Data under study Start Marker

(** The validate route on a Bearer header with a token that is not empty. *)
Lemma GET_with_bearer
    (verify : string -> string -> option Payload)
    (JWT_SECRET : option string) (token : string) :
  token <> EmptyString ->
  GET verify JWT_SECRET (Some (bearer token))
  = match verify token (secret JWT_SECRET) with
    | Some decoded =>
        {| status := 200;
           body := UserBody {| Auth.id := userId decoded;
                               Auth.email := email decoded;
                               Auth.name := "Demo User" |} |}
    | None => {| status := 401; body := ErrorBody "Invalid token" |}
    end.
Proof.
  intros Hne. unfold GET. cbn [option_map]. rewrite remove_first_prefix.
  unfold truthy. destruct (String.eqb_spec token EmptyString); [contradiction|].
  reflexivity.
Qed.

(** The validate route takes from an authorization value of the form the
    providers send, 'Bearer ' followed by the token, exactly that token. It
    answers 200 only when [jwt.verify] accepts the token, with the id and
    email of the verified payload and the fixed name 'Demo User'; a token
    that does not verify gets 401 'Invalid token'. No header and an empty
    header get 401 'No token provided' without [jwt.verify] being asked. A
    header of 'Bearer' with no token, which is what the handler reads when
    'Bearer ' alone was sent, is not caught by that test: the word 'Bearer'
    itself is given to [jwt.verify] as the token, so that the answer is
    'Invalid token' when it does not verify. *)
Theorem validate_route_reads_bearer_token
    (verify : string -> string -> option Payload)
    (JWT_SECRET : option string) (token : string) :
  remove_first "Bearer " (bearer token) = token
  /\ (token <> EmptyString ->
      GET verify JWT_SECRET (Some (bearer token))
      = match verify token (secret JWT_SECRET) with
        | Some decoded =>
            {| status := 200;
               body := UserBody {| Auth.id := userId decoded;
                                   Auth.email := email decoded;
                                   Auth.name := "Demo User" |} |}
        | None => {| status := 401; body := ErrorBody "Invalid token" |}
        end)
  /\ GET verify JWT_SECRET None
     = {| status := 401; body := ErrorBody "No token provided" |}
  /\ GET verify JWT_SECRET (Some EmptyString)
     = {| status := 401; body := ErrorBody "No token provided" |}
  /\ GET verify JWT_SECRET (Some "Bearer")
     = match verify "Bearer" (secret JWT_SECRET) with
       | Some decoded =>
           {| status := 200;
              body := UserBody {| Auth.id := userId decoded;
                                  Auth.email := email decoded;
                                  Auth.name := "Demo User" |} |}
       | None => {| status := 401; body := ErrorBody "Invalid token" |}
       end.
Proof.
  assert (Hrm : remove_first "Bearer " (bearer token) = token)
    by apply remove_first_prefix.
  split; [exact Hrm|]. split; [apply GET_with_bearer|].
  split; [reflexivity|]. split; reflexivity.
Qed.

Lemma validate_route_reads_bearer_token_witness :
  GET (fun token _ => if String.eqb token "good"
                      then Some {| userId := "1"; email := "alice@example.org" |}
                      else None)
    None (Some "Bearer good")
  = {| status := 200;
       body := UserBody {| Auth.id := "1"; Auth.email := "alice@example.org";
                           Auth.name := "Demo User" |} |}.
Proof.
  apply (validate_route_reads_bearer_token
           (fun token _ => if String.eqb token "good"
                           then Some {| userId := "1"; email := "alice@example.org" |}
                           else None)
           None "good").
  discriminate.
Defined.

(** A token issued by the login route, sent back in a Bearer header, makes
    the validate route return the very user the login route returned: id
    '1', the email of the request, the name 'Demo User', whatever email was
    given. A token issued by the register route gives back the id and email
    of the registration, but the name 'Demo User' in place of the registered
    name. This holds when [jwt.verify] returns the payload that was signed
    and tokens are not empty; both routes use the same secret, the
    environment's or the built-in one. *)
Theorem issued_tokens_validate
    (sign : Payload -> string -> string)
    (verify : string -> string -> option Payload)
    (JWT_SECRET : option string)
    (address password name now hashed : string) :
  (forall payload,
     payload = {| userId := "1"; email := address |}
     \/ payload = {| userId := now; email := address |} ->
     verify (sign payload (secret JWT_SECRET)) (secret JWT_SECRET) = Some payload
     /\ sign payload (secret JWT_SECRET) <> EmptyString) ->
  (exists token user,
     POST_login sign JWT_SECRET (Some (address, password)) (Some true)
     = {| status := 200; body := SessionBody token user |}
     /\ user = {| Auth.id := "1"; Auth.email := address; Auth.name := "Demo User" |}
     /\ GET verify JWT_SECRET (Some (bearer token))
        = {| status := 200; body := UserBody user |})
  /\ (exists token user,
        POST_register sign JWT_SECRET (Some (address, password, name))
          (Some hashed) now
        = {| status := 200; body := SessionBody token user |}
        /\ user = {| Auth.id := now; Auth.email := address; Auth.name := name |}
        /\ GET verify JWT_SECRET (Some (bearer token))
           = {| status := 200;
                body := UserBody {| Auth.id := now; Auth.email := address;
                                    Auth.name := "Demo User" |} |}).
Proof.
  intros Hjwt. split.
  - destruct (Hjwt {| userId := "1"; email := address |} (or_introl eq_refl))
      as [Hv Hne].
    eexists _, _. split; [reflexivity|]. split; [reflexivity|].
    rewrite (GET_with_bearer verify JWT_SECRET _ Hne).
    rewrite Hv. reflexivity.
  - destruct (Hjwt {| userId := now; email := address |} (or_intror eq_refl))
      as [Hv Hne].
    eexists _, _. split; [reflexivity|]. split; [reflexivity|].
    rewrite (GET_with_bearer verify JWT_SECRET _ Hne).
    rewrite Hv. reflexivity.
Qed.

Lemma issued_tokens_validate_witness :
  let sign := fun (payload : Payload) (_ : string) =>
                userId payload +:+ "|" +:+ email payload in
  let verify := fun (token : string) (_ : string) =>
                  if String.eqb token "1|alice@example.org"
                  then Some {| userId := "1"; email := "alice@example.org" |}
                  else if String.eqb token "1700000000000|alice@example.org"
                  then Some {| userId := "1700000000000";
                               email := "alice@example.org" |}
                  else None in
  exists token user,
    POST_register sign None (Some ("alice@example.org", "password123", "Alice"))
      (Some "$2a$10$hash") "1700000000000"
    = {| status := 200; body := SessionBody token user |}
    /\ user = {| Auth.id := "1700000000000"; Auth.email := "alice@example.org";
                 Auth.name := "Alice" |}
    /\ GET verify None (Some (bearer token))
       = {| status := 200;
            body := UserBody {| Auth.id := "1700000000000";
                                Auth.email := "alice@example.org";
                                Auth.name := "Demo User" |} |}.
Proof.
  intros sign verify.
  apply (issued_tokens_validate sign verify None "alice@example.org"
           "password123" "Alice" "1700000000000" "$2a$10$hash").
  intros payload [-> | ->]; split; [reflexivity | discriminate
                                   | reflexivity | discriminate].
Defined.

End AuthRoutes.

Data under study End Marker

▶ **Aim of the exercise**
What is needed here is the full listing, restated word for word.

▶ **Your response**
(** The validate route on a Bearer header with a token that is not empty. *)
Lemma GET_with_bearer
    (verify : string -> string -> option Payload)
    (JWT_SECRET : option string) (token : string) :
  token <> EmptyString ->
  GET verify JWT_SECRET (Some (bearer token))
  = match verify token (secret JWT_SECRET) with
    | Some decoded =>
        {| status := 200;
           body := UserBody {| Auth.id := userId decoded;
                               Auth.email := email decoded;
                               Auth.name := "Demo User" |} |}
    | None => {| status := 401; body := ErrorBody "Invalid token" |}
    end.
Proof.
  intros Hne. unfold GET. cbn [option_map]. rewrite remove_first_prefix.
  unfold truthy. destruct (String.eqb_spec token EmptyString); [contradiction|].
  reflexivity.
Qed.

(** The validate route takes from an authorization value of the form the
    providers send, 'Bearer ' followed by the token, exactly that token. It
    answers 200 only when [jwt.verify] accepts the token, with the id and
    email of the verified payload and the fixed name 'Demo User'; a token
    that does not verify gets 401 'Invalid token'. No header and an empty
    header get 401 'No token provided' without [jwt.verify] being asked. A
    header of 'Bearer' with no token, which is what the handler reads when
    'Bearer ' alone was sent, is not caught by that test: the word 'Bearer'
    itself is given to [jwt.verify] as the token, so that the answer is
    'Invalid token' when it does not verify. *)
Theorem validate_route_reads_bearer_token
    (verify : string -> string -> option Payload)
    (JWT_SECRET : option string) (token : string) :
  remove_first "Bearer " (bearer token) = token
  /\ (token <> EmptyString ->
      GET verify JWT_SECRET (Some (bearer token))
      = match verify token (secret JWT_SECRET) with
        | Some decoded =>
            {| status := 200;
               body := UserBody {| Auth.id := userId decoded;
                                   Auth.email := email decoded;
                                   Auth.name := "Demo User" |} |}
        | None => {| status := 401; body := ErrorBody "Invalid token" |}
        end)
  /\ GET verify JWT_SECRET None
     = {| status := 401; body := ErrorBody "No token provided" |}
  /\ GET verify JWT_SECRET (Some EmptyString)
     = {| status := 401; body := ErrorBody "No token provided" |}
  /\ GET verify JWT_SECRET (Some "Bearer")
     = match verify "Bearer" (secret JWT_SECRET) with
       | Some decoded =>
           {| status := 200;
              body := UserBody {| Auth.id := userId decoded;
                                  Auth.email := email decoded;
                                  Auth.name := "Demo User" |} |}
       | None => {| status := 401; body := ErrorBody "Invalid token" |}
       end.
Proof.
  assert (Hrm : remove_first "Bearer " (bearer token) = token)
    by apply remove_first_prefix.
  split; [exact Hrm|]. split; [apply GET_with_bearer|].
  split; [reflexivity|]. split; reflexivity.
Qed.

Lemma validate_route_reads_bearer_token_witness :
  GET (fun token _ => if String.eqb token "good"
                      then Some {| userId := "1"; email := "alice@example.org" |}
                      else None)
    None (Some "Bearer good")
  = {| status := 200;
       body := UserBody {| Auth.id := "1"; Auth.email := "alice@example.org";
                           Auth.name := "Demo User" |} |}.
Proof.
  apply (validate_route_reads_bearer_token
           (fun token _ => if String.eqb token "good"
                           then Some {| userId := "1"; email := "alice@example.org" |}
                           else None)
           None "good").
  discriminate.
Defined.

(** A token issued by the login route, sent back in a Bearer header, makes
    the validate route return the very user the login route returned: id
    '1', the email of the request, the name 'Demo User', whatever email was
    given. A token issued by the register route gives back the id and email
    of the registration, but the name 'Demo User' in place of the registered
    name. This holds when [jwt.verify] returns the payload that was signed
    and tokens are not empty; both routes use the same secret, the
    environment's or the built-in one. *)
Theorem issued_tokens_validate
    (sign : Payload -> string -> string)
    (verify : string -> string -> option Payload)
    (JWT_SECRET : option string)
    (address password name now hashed : string) :
  (forall payload,
     payload = {| userId := "1"; email := address |}
     \/ payload = {| userId := now; email := address |} ->
     verify (sign payload (secret JWT_SECRET)) (secret JWT_SECRET) = Some payload
     /\ sign payload (secret JWT_SECRET) <> EmptyString) ->
  (exists token user,
     POST_login sign JWT_SECRET (Some (address, password)) (Some true)
     = {| status := 200; body := SessionBody token user |}
     /\ user = {| Auth.id := "1"; Auth.email := address; Auth.name := "Demo User" |}
     /\ GET verify JWT_SECRET (Some (bearer token))
        = {| status := 200; body := UserBody user |})
  /\ (exists token user,
        POST_register sign JWT_SECRET (Some (address, password, name))
          (Some hashed) now
        = {| status := 200; body := SessionBody token user |}
        /\ user = {| Auth.id := now; Auth.email := address; Auth.name := name |}
        /\ GET verify JWT_SECRET (Some (bearer token))
           = {| status := 200;
                body := UserBody {| Auth.id := now; Auth.email := address;
                                    Auth.name := "Demo User" |} |}).
Proof.
  intros Hjwt. split.
  - destruct (Hjwt {| userId := "1"; email := address |} (or_introl eq_refl))
      as [Hv Hne].
    eexists _, _. split; [reflexivity|]. split; [reflexivity|].
    rewrite (GET_with_bearer verify JWT_SECRET _ Hne).
    rewrite Hv. reflexivity.
  - destruct (Hjwt {| userId := now; email := address |} (or_intror eq_refl))
      as [Hv Hne].
    eexists _, _. split; [reflexivity|]. split; [reflexivity|].
    rewrite (GET_with_bearer verify JWT_SECRET _ Hne).
    rewrite Hv. reflexivity.
Qed.

Lemma issued_tokens_validate_witness :
  let sign := fun (payload : Payload) (_ : string) =>
                userId payload +:+ "|" +:+ email payload in
  let verify := fun (token : string) (_ : string) =>
                  if String.eqb token "1|alice@example.org"
                  then Some {| userId := "1"; email := "alice@example.org" |}
                  else if String.eqb token "1700000000000|alice@example.org"
                  then Some {| userId := "1700000000000";
                               email := "alice@example.org" |}
                  else None in
  exists token user,
    POST_register sign None (Some ("alice@example.org", "password123", "Alice"))
      (Some "$2a$10$hash") "1700000000000"
    = {| status := 200; body := SessionBody token user |}
    /\ user = {| Auth.id := "1700000000000"; Auth.email := "alice@example.org";
                 Auth.name := "Alice" |}
    /\ GET verify None (Some (bearer token))
       = {| status := 200;
            body := UserBody {| Auth.id := "1700000000000";
                                Auth.email := "alice@example.org";
                                Auth.name := "Demo User" |} |}.
Proof.
  intros sign verify.
  apply (issued_tokens_validate sign verify None "alice@example.org"
           "password123" "Alice" "1700000000000" "$2a$10$hash").
  intros payload [-> | ->]; split; [reflexivity | discriminate
                                   | reflexivity | discriminate].
Defined.

End AuthRoutes.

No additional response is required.